(* ===== verification/PthreadSpec.v ===== *)
(** Correctness of the pthread emulation: one invariant for every sequence of
    calls, and what locks, condition variables, barriers, joins and
    thread-specific data promise to the guest. *)

From S2P Require Import Prelude Env MemoryManager ThreadTypes Scheduler SchedulerSpec Pthread.

(** * Objects and their invariants *)

(** A mutex is locked exactly while its count is positive; a free one has no
    owner. *)
Definition mutex_ok (m : EmulatedMutex) : Prop :=
  0 <= lock_count m /\ (is_locked m = true <-> 0 < lock_count m) /\
  (is_locked m = false -> owner_thread m = 0).

(** A writer excludes readers. *)
Definition rwlock_ok (l : EmulatedRWLock) : Prop :=
  0 <= readers l /\ (writer l <> 0 -> readers l = 0).

(** Fewer threads wait than the barrier needs, and all of them are queued. *)
Definition barrier_ok (b : EmulatedBarrier) : Prop :=
  waiting b = Z.of_nat (length (barrier_wait_queue b)) /\ waiting b < barrier_count b < two32.

Record objects_ok (t : ThreadManager) : Prop := {
  oo_mutex p m : mutexes_ t !! p = Some m -> mutex_ok m;
  oo_rwlock p l : rwlocks_ t !! p = Some l -> rwlock_ok l;
  oo_barrier p b : barriers_ t !! p = Some b -> barrier_ok b;
}.

Definition all_ok (t : ThreadManager) : Prop := sched_ok t /\ objects_ok t.

Lemma new_mutex_ok : mutex_ok new_mutex.
Proof. split_and!; cbn; done. Qed.
Lemma new_rwlock_ok : rwlock_ok new_rwlock.
Proof. split; cbn; done. Qed.

(** What the scheduler never touches. *)
Definition same_objects (t t' : ThreadManager) : Prop :=
  mutexes_ t' = mutexes_ t /\ condvars_ t' = condvars_ t /\ rwlocks_ t' = rwlocks_ t /\
  barriers_ t' = barriers_ t /\ tls_data_ t' = tls_data_ t /\
  tls_destructors_ t' = tls_destructors_ t /\ next_tls_key_ t' = next_tls_key_ t /\
  next_thread_id_ t' = next_thread_id_ t.

Definition same_locks (t t' : ThreadManager) : Prop :=
  mutexes_ t' = mutexes_ t /\ rwlocks_ t' = rwlocks_ t /\ barriers_ t' = barriers_ t.

Lemma same_objects_locks t t' : same_objects t t' -> same_locks t t'.
Proof. unfold same_objects, same_locks. tauto. Qed.

Lemma objects_ok_same t t' : same_locks t t' -> objects_ok t -> objects_ok t'.
Proof. intros (E1 & E2 & E3) [H1 H2 H3]. constructor; rewrite ?E1, ?E2, ?E3; auto. Qed.

(** A property of the manager that does not depend on the contexts of the
    threads, the queue and the current id. *)
Definition sched_blind (P : ThreadManager -> Prop) : Prop :=
  (forall t f id, P t -> P (t <| threads_ ::= alter f id |>)) /\
  (forall t f, P t -> P (t <| runnable_queue_ ::= f |>)) /\
  (forall t v, P t -> P (t <| current_thread_id_ := v |>)).

Lemma same_objects_blind t0 : sched_blind (same_objects t0).
Proof. split; [|split]; [intros t f id H|intros t v H..]; exact H. Qed.

(** Switching neither adds nor removes threads. *)
Lemma same_threads_blind k : sched_blind (fun t => threads_ t !! k = None).
Proof.
  split; [|split]; [intros t f id H|intros t v H..]; try exact H. cbn.
  apply lookup_alter_None. exact H.
Qed.

Section Blind.
Context {E : Env} (P : ThreadManager -> Prop) (HP : sched_blind P).
Implicit Types s : tstate.

Lemma blind_upd id f s : P (tm s) -> P (tm (upd_thread id f s)).
Proof. apply HP. Qed.

Lemma blind_make id s : P (tm s) -> P (tm (make_runnable id s)).
Proof. intros H. by apply HP, HP. Qed.

Lemma blind_select s next s' : P (tm s) -> select_next_thread s = (next, s') -> P (tm s').
Proof.
  intros H (s1 & q & Hw & _ & ->)%select_split. apply HP, Hw; [|done].
  intros s0 id c H0 _ _. by apply blind_make.
Qed.

Lemma blind_select_or_wait s next s' : P (tm s) -> select_or_wait s = (next, s') -> P (tm s').
Proof.
  intros H. unfold select_or_wait. destruct (select_next_thread s) as [[n|] s1] eqn:Hs;
    pose proof (blind_select _ _ _ H Hs) as H1; [by intros [= <- <-]|].
  destruct (idle_scan s1) as [[] e]; [|by intros [= <- <-]].
  apply blind_select. by rewrite idle_wait_tm.
Qed.

Lemma blind_retry n s next s' : P (tm s) -> retry_select n s = (next, s') -> P (tm s').
Proof.
  revert s; induction n as [|n IH]; intros s H; cbn; [by intros [= <- <-]|].
  destruct (select_next_thread (pause 100 s)) as [[m|] s1] eqn:Hs;
    pose proof (blind_select (pause 100 s) _ _ H Hs) as H1; [by intros [= <- <-]|by apply IH].
Qed.

Lemma blind_dispatch n s : P (tm s) -> P (tm (dispatch n s)).
Proof.
  intros H. unfold dispatch. destruct (_ !! n) as [c|]; [|done].
  match goal with |- context [now ?x] => destruct (now_split x) as (t & s1 & -> & Et) end.
  unfold restore_thread_state.
  assert (H1 : P (tm s1)) by (rewrite Et; by apply HP, HP).
  destruct (_ !! n); cbn; [by apply HP, HP|by apply HP].
Qed.

Lemma blind_switch_away old s : P (tm s) -> P (tm (switch_away old s)).
Proof.
  intros H. unfold switch_away. destruct (select_or_wait s) as [[n|] s1] eqn:Hs;
    pose proof (blind_select_or_wait _ _ _ H Hs) as H1; [by apply blind_dispatch|].
  destruct (_ !! old) as [c|]; [|done]. destruct (is_state TERMINATED c).
  - destruct (all_terminated s1); [exact H1|].
    destruct (retry_select 10 s1) as [[n|] s2] eqn:Hr;
      pose proof (blind_retry _ _ _ _ H1 Hr); [by apply blind_dispatch|done].
  - destruct (is_state RUNNABLE c); [by apply HP|done].
Qed.

Lemma blind_park id s : P (tm s) -> P (tm (park_current id s)).
Proof.
  intros H. unfold park_current. destruct (_ !! id) as [c|]; [|done].
  destruct (is_state RUNNING c); [by apply blind_make, HP|].
  destruct (has_resume_pc c); [by apply HP, HP|by apply HP].
Qed.

(** A context switch keeps every such property. *)
Lemma blind_context_switch reason s : P (tm s) -> P (tm (context_switch reason s)).
Proof.
  intros H. unfold context_switch. destruct (_ !! _) as [c|]; [|done].
  destruct (_ && _); [done|].
  set (s1 := park_current _ _). assert (H1 : P (tm s1)) by (by apply blind_park, blind_upd).
  destruct (now_split s1) as (t & s2 & -> & Et).
  apply blind_switch_away, blind_upd. by rewrite Et.
Qed.

Lemma blind_unblock id s : P (tm s) -> P (tm (unblock_thread_internal id s)).
Proof.
  intros H. unfold unblock_thread_internal. destruct (_ !! id) as [c|]; [|done].
  destruct (is_state BLOCKED c); [by apply HP, HP|done].
Qed.

Lemma blind_unblock_all ids s : P (tm s) -> P (tm (unblock_all ids s)).
Proof.
  unfold unblock_all. revert s; induction ids as [|i ids IH]; intros s H; cbn; [done|].
  by apply IH, blind_unblock.
Qed.
End Blind.

Lemma context_switch_objects `{E : Env} reason (s : tstate) :
  same_objects (tm s) (tm (context_switch reason s)).
Proof. apply (blind_context_switch _ (same_objects_blind (tm s))). done. Qed.

Lemma unblock_all_objects `{E : Env} ids (s : tstate) :
  same_objects (tm s) (tm (unblock_all ids s)).
Proof. apply (blind_unblock_all _ (same_objects_blind (tm s))). done. Qed.

(** * Sequences of calls *)

Section Calls.
Context {E : Env}.
Implicit Types s : tstate.

(** The public operations of the manager, and what happens between them: guest
    code and the host change registers, memory and the HLE flag. *)
Inductive call :=
| Between (m : mstate) (hle : bool)
| Switch (reason : SwitchReason) | Yield (set_pc_to_lr : bool) | CoopYield
| Block (st : ThreadState) (resource : Z) | Unblock (id : Z)
| FutexBlock (addr : Z) | FutexUnblock (id : Z) | Sleep (us : Z)
| IoBlock (fd events : Z) | CoopStart (epfd evs maxev tmo : Z) | CoopClear
| Tick (n : Z) | Watchdog (last : Z) | Emergency (on : bool)
| Create (ptr attr start arg : Z) | Join (id : Z) | JoinResume | Detach (id : Z) | Exit (v : Z)
| MutexInit (p attr : Z) | MutexDestroy (p : Z) | MutexLock (p : Z) | MutexResume
| MutexTry (p : Z) | MutexUnlock (p : Z)
| CondInit (p : Z) | CondDestroy (p : Z) | CondWait (p m : Z) | CondResume
| CondTimed (p m abs : Z) | CondSignal (p : Z) | CondBroadcast (p : Z)
| RwInit (p : Z) | RwDestroy (p : Z) | RdLock (p : Z) | RdResume | RdTry (p : Z)
| WrLock (p : Z) | WrResume | WrTry (p : Z) | RwUnlock (p : Z)
| BarInit (p count : Z) | BarDestroy (p : Z) | BarWait (p : Z) | BarResume
| KeyCreate (p destr : Z) | KeyDelete (k : Z) | SetSpecific (k v : Z).

Definition exec s (c : call) : tstate :=
  match c with
  | Between m hle => s <| ms := m |> <| in_hle := hle |>
  | Switch r => context_switch r s | Yield b => yield b s | CoopYield => coop_yield s
  | Block st r => block_current_thread st r s | Unblock id => unblock_thread id s
  | FutexBlock a => block_on_futex a s | FutexUnblock id => unblock_from_futex id s
  | Sleep us => sleep_current_thread us s
  | IoBlock fd ev => block_on_io_and_yield fd ev s
  | CoopStart a b c d => start_coop_epoll_wait a b c d s | CoopClear => clear_coop_io_state s
  | Tick n => periodic_check_n n s | Watchdog l => (watchdog_round l s).2
  | Emergency b => if b then enable_emergency_mode s else disable_emergency_mode s
  | Create p a st ar => (pthread_create p a st ar s).2
  | Join id => (pthread_join id s).2 | JoinResume => pthread_join_resume s
  | Detach id => (pthread_detach id s).2 | Exit v => pthread_exit v s
  | MutexInit p a => (pthread_mutex_init p a s).2 | MutexDestroy p => (pthread_mutex_destroy p s).2
  | MutexLock p => (pthread_mutex_lock p s).2 | MutexResume => pthread_mutex_lock_resume s
  | MutexTry p => (pthread_mutex_trylock p s).2 | MutexUnlock p => (pthread_mutex_unlock p s).2
  | CondInit p => (pthread_cond_init p 0 s).2 | CondDestroy p => (pthread_cond_destroy p s).2
  | CondWait p m => (pthread_cond_wait p m s).2 | CondResume => pthread_cond_wait_resume s
  | CondTimed p m a => (pthread_cond_timedwait p m a s).2
  | CondSignal p => (pthread_cond_signal p s).2 | CondBroadcast p => (pthread_cond_broadcast p s).2
  | RwInit p => (pthread_rwlock_init p 0 s).2 | RwDestroy p => (pthread_rwlock_destroy p s).2
  | RdLock p => (pthread_rwlock_rdlock p s).2 | RdResume => pthread_rwlock_rdlock_resume s
  | RdTry p => (pthread_rwlock_tryrdlock p s).2
  | WrLock p => (pthread_rwlock_wrlock p s).2 | WrResume => pthread_rwlock_wrlock_resume s
  | WrTry p => (pthread_rwlock_trywrlock p s).2 | RwUnlock p => (pthread_rwlock_unlock p s).2
  | BarInit p n => (pthread_barrier_init p 0 n s).2 | BarDestroy p => (pthread_barrier_destroy p s).2
  | BarWait p => (pthread_barrier_wait p s).2 | BarResume => pthread_barrier_wait_resume s
  | KeyCreate p d => (pthread_key_create p d s).2 | KeyDelete k => (pthread_key_delete k s).2
  | SetSpecific k v => (pthread_setspecific k v s).2
  end.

:::

Work order :: From the listing above, copy every line where the string "match" is found.

Response to this task ::
  match goal with |- context [now ?x] => destruct (now_split x) as (t & s1 & -> & Et) end.
  match c with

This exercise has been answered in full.